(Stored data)
=======
Lemma hoisted_facts graph mode :
  NoDup (hoisted graph mode).*1 /\
  (forall name id, (name, id) ∈ hoisted graph mode -> id_name id = name /\ is_Some (g_packages graph !! id)) /\
  (forall id, (id_name id, id) ∈ hoisted graph SingleVersion <->
     is_Some (g_packages graph !! id) /\
     forall id', is_Some (g_packages graph !! id') -> id_name id' = id_name id -> id' = id) /\
  (forall name, name ∈ (hoisted graph HoistAll).*1 <->
     exists id, is_Some (g_packages graph !! id) /\ id_name id = name).
Proof.
  split; [apply hoisted_keys|]. split_and!.
  - intros name id (rest & [Hids _]%ids_by_name_Some & _)%elem_of_hoisted.
    apply and_comm, elem_of_group. rewrite <-Hids. by left.
  - intros id. rewrite elem_of_hoisted. split.
    + intros ([|id2 rest] & [Hids _]%ids_by_name_Some & Hs); [|done].
      assert (Hin : forall id', is_Some (g_packages graph !! id') /\ id_name id' = id_name id <-> id' = id).
      { intros id'. rewrite <-elem_of_group, <-Hids. apply list_elem_of_singleton. }
      split; [by apply Hin|]. intros id' ? ?. by apply Hin.
    + intros [Hid Huniq]. exists []. split; [|done]. apply ids_by_name_Some. split; [|done].
      pose proof (NoDup_filter (fun i => id_name i = id_name id) _ (NoDup_btree_keys (g_packages graph))) as Hnd.
      assert (Hin : forall id', id' ∈ filter (fun i => id_name i = id_name id) (btree_keys (g_packages graph)) <-> id' = id).
      { intros id'. rewrite elem_of_group. naive_solver. }
      change (btree_iter (g_packages graph)).*1 with (btree_keys (g_packages graph)) in Hnd.
      destruct (filter _ _) as [|i [|i2 rest]] eqn:Hf.
      * exfalso. by apply (not_elem_of_nil id), Hin.
      * f_equal. symmetry. apply Hin. by left.
      * exfalso. apply NoDup_cons in Hnd as [Hnot _]. apply Hnot.
        assert (i = id) as -> by (apply Hin; by left). assert (i2 = id) as -> by (apply Hin; right; by left).
        by left.
  - intros name. rewrite list_elem_of_fmap. split.
    + intros ([n id] & -> & (rest & [Hids _]%ids_by_name_Some & _)%elem_of_hoisted).
      exists id. cbn. apply elem_of_group. rewrite <-Hids. by left.
    + intros (id & Hid%elem_of_group).
      destruct (filter (fun i => id_name i = name) (btree_keys (g_packages graph))) as [|i rest] eqn:Hf;
        [by apply not_elem_of_nil in Hid|].
      exists (name, i). split; [done|]. apply elem_of_hoisted. exists rest.
      split; [|by unfold should_hoist; rewrite bool_decide_eq_false_2]. by apply ids_by_name_Some.
Qed.

(** Hoisting at the root: never two packages of a name; in the safe mode
    exactly the packages that are the only version of their name, in the full
    mode one version of every name. *)
Theorem hoisted_spec graph mode :
  NoDup (hoisted graph mode).*1 /\
  (forall name id, (name, id) ∈ hoisted graph mode -> id_name id = name /\ is_Some (g_packages graph !! id)) /\
  (forall id, (id_name id, id) ∈ hoisted graph SingleVersion <->
     is_Some (g_packages graph !! id) /\
     forall id', is_Some (g_packages graph !! id') -> id_name id' = id_name id -> id' = id) /\
  (forall name, name ∈ (hoisted graph HoistAll).*1 <->
     exists id, is_Some (g_packages graph !! id) /\ id_name id = name).
Proof. apply hoisted_facts. Qed.

(** As long as hoisting does not mix versions of a name, the root's
    [node_modules] shows every root dependency that is to be linked at the
    version the resolver chose for it. *)
Theorem root_links_spec project graph include_dev mode name d :
  mode <> HoistAll ->
  (forall name d, g_root graph !! name = Some d ->
     id_name (rd_resolved d) = name /\ is_Some (g_packages graph !! rd_resolved d)) ->
  g_root graph !! name = Some d -> is_root_dependency project include_dev name = true ->
  root_links project graph include_dev mode !! name = Some (rd_resolved d).
Proof.
  intros Hmode Hroot Hd Hlink. unfold root_links. rewrite extend_lookup, <-collect_list_to_map.
  destruct (Hroot _ _ Hd) as [Hn Hp]. destruct (collect (hoisted graph mode) !! name) as [id|] eqn:Hc.
  - apply collect_lookup_Some in Hc. destruct mode; [by apply not_elem_of_nil in Hc| |done].
    destruct (proj1 (proj2 (hoisted_facts graph SingleVersion)) _ _ Hc) as [Hid _].
    assert (Hs : (id_name id, id) ∈ hoisted graph SingleVersion) by congruence.
    apply (proj1 (proj2 (proj2 (hoisted_facts graph SingleVersion)))) in Hs as [_ Huniq].
    f_equal. symmetry. apply Huniq; [done|congruence].
  - set (l := _ <$> _). assert (Hl : NoDup l.*1).
    { unfold l. rewrite <-list_fmap_compose. apply NoDup_fmap_fst.
      - intros n x y Hx Hy. unfold filter_root_dependencies in *.
        apply list_elem_of_filter in Hx as [_ Hx%elem_of_btree_iter].
        apply list_elem_of_filter in Hy as [_ Hy%elem_of_btree_iter]. congruence.
      - apply NoDup_filter, NoDup_btree_iter. }
    apply collect_lookup; [done|]. apply list_elem_of_fmap. exists (name, d). split; [done|].
    apply list_elem_of_filter. split; [done|]. by apply elem_of_btree_iter.
Qed.

Lemma entry_is_stale_spec (fs : FileSystem) keep roots path name :
  entry_is_stale fs keep roots path name = true <->
  name ∉ keep /\ is_symlink fs path = true /\
  exists target root, fs_read_link fs path = Ok target /\ root ∈ roots /\
    components root `prefix_of` components target.
Proof.
  unfold entry_is_stale. case_bool_decide as Hk; cbn [orb]; [split; [done|]; by intros []|].
  destruct (is_symlink fs path); cbn [negb]; [|split; [done|]; by intros (_ & [=] & _)].
  destruct (fs_read_link fs path) as [target|]; [|split; [done|]; by intros (_ & _ & ? & ? & [=] & _)].
  rewrite existsb_true. unfold path_starts_with. setoid_rewrite bool_decide_eq_true. naive_solver.
Qed.

(** Only links are removed from the root's [node_modules], only those that
    point into a virtual store, and never one of a root dependency that is to be
    linked; a name is one entry, or two for a package in a scope. *)
Theorem stale_root_entries_spec (fs : FileSystem) keep roots root_node_modules path :
  (forall dir entries e, read_dir fs dir = Ok entries -> e ∈ entries ->
     name_ok e.1 = true) ->
  path ∈ stale_root_entries fs keep roots root_node_modules ->
  is_symlink fs path = true /\
  (exists target root, fs_read_link fs path = Ok target /\ root ∈ roots /\
    components root `prefix_of` components target) /\
  exists name, path = path_push root_node_modules name /\ name ∉ keep.
Proof.
  intros Hnames. unfold stale_root_entries. destruct (read_dir fs root_node_modules) as [entries|] eqn:Hr;
    [|by intros []%not_elem_of_nil].
  intros (l & Hpath & (e & -> & He)%list_elem_of_fmap)%list_elem_of_join.
  specialize (Hnames _ _ _ Hr He) as Hn. unfold stale_in in Hpath.
  destruct (starts_with "@" e.1 && is_dir fs _ && negb _) eqn:Hscope.
  - destruct (read_dir fs (path_push root_node_modules e.1)) as [scoped|] eqn:Hs; [|by apply not_elem_of_nil in Hpath].
    apply list_elem_of_omap in Hpath as (e2 & He2 & Hstale). case_match eqn:Hst; [|done]. injection Hstale as <-.
    apply entry_is_stale_spec in Hst as (Hk & Hl & Ht). split_and!; [done|done|].
    exists (e.1 +:+ "/" +:+ e2.1). split; [|done]. apply path_push_push; [done|].
    by apply name_not_absolute, (Hnames _ _ _ Hs).
  - case_match eqn:Hst; [|by apply not_elem_of_nil in Hpath].
    apply list_elem_of_singleton in Hpath as ->. apply entry_is_stale_spec in Hst as (Hk & Hl & Ht).
    split_and!; [done|done|]. by exists e.1.
Qed.

(** ** Peers *)
Section peers_correct.
Context `{SemverLaws}.

Lemma satisfies_parses range id : peer_satisfies range id = true -> exists v, parse_version (id_version id) = Ok v.
Proof. unfold peer_satisfies. destruct (parse_version _); [eauto|done]. Qed.

Lemma peer_le_parsed a b va vb :
  parse_version (id_version a) = Ok va -> parse_version (id_version b) = Ok vb ->
  peer_le a b <-> version_le va vb.
Proof. unfold peer_le. by intros -> ->. Qed.

Lemma max_by_spec ids :
  (forall id, id ∈ ids -> exists v, parse_version (id_version id) = Ok v) ->
  match max_by ids with
  | Some m => m ∈ ids /\ forall id, id ∈ ids -> peer_le id m
  | None => ids = []
  end.
Proof.
  unfold max_by. induction ids as [|id ids IH] using rev_ind; [done|]. intros Hp.
  rewrite foldl_app. cbn [foldl].
  assert (Hrefl : forall v, version_le v v) by (intros v; by destruct (total version_le v v)).
  destruct (Hp id) as [v Hv]; [set_solver|].
  specialize (IH ltac:(set_solver)). destruct (foldl max_step None ids) as [b|]; cbn [max_step].
  - destruct IH as [Hb Hmax]. destruct (Hp b) as [vb Hvb]; [set_solver|]. case_decide as Hle.
    + split; [set_solver|]. intros i [Hi| ->%list_elem_of_singleton]%elem_of_app; [|by rewrite peer_le_parsed].
      destruct (Hp i) as [vi Hvi]; [set_solver|]. specialize (Hmax i Hi).
      rewrite peer_le_parsed in * by done. by etrans.
    + split; [set_solver|]. intros i [Hi| ->%list_elem_of_singleton]%elem_of_app; [by apply Hmax|].
      rewrite peer_le_parsed in * by done. by destruct (total version_le vb v).
  - subst. split; [set_solver|]. intros i ->%list_elem_of_singleton. by rewrite peer_le_parsed.
Qed.

(** The root's own choice, when it satisfies the range. *)
Definition root_choice (graph : ResolutionGraph) (peer_name : string) (range : Range.RangeSet)
    (id : PackageId) : Prop :=
  id_name id = peer_name /\ peer_satisfies range id = true /\
  rd_resolved <$> g_root graph !! peer_name = Some id.

Definition best_installed (graph : ResolutionGraph) (peer_name : string) (range : Range.RangeSet)
    (id : PackageId) : Prop :=
  id_name id = peer_name /\ peer_satisfies range id = true /\ is_Some (g_packages graph !! id) /\
  forall id', is_Some (g_packages graph !! id') -> id_name id' = peer_name ->
              peer_satisfies range id' = true -> peer_le id' id.

Definition no_provider (graph : ResolutionGraph) (peer_name : string) (range : Range.RangeSet) : Prop :=
  (forall id, ~ root_choice graph peer_name range id) /\
  forall id, is_Some (g_packages graph !! id) -> id_name id = peer_name -> peer_satisfies range id = false.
=======
◆ WHAT IS NEEDED ◆
Say how many lines of the data above have the string "Lemma" in them, and write nothing besides that number.

◆ RESPONSE FOR THIS EXERCISE ◆
5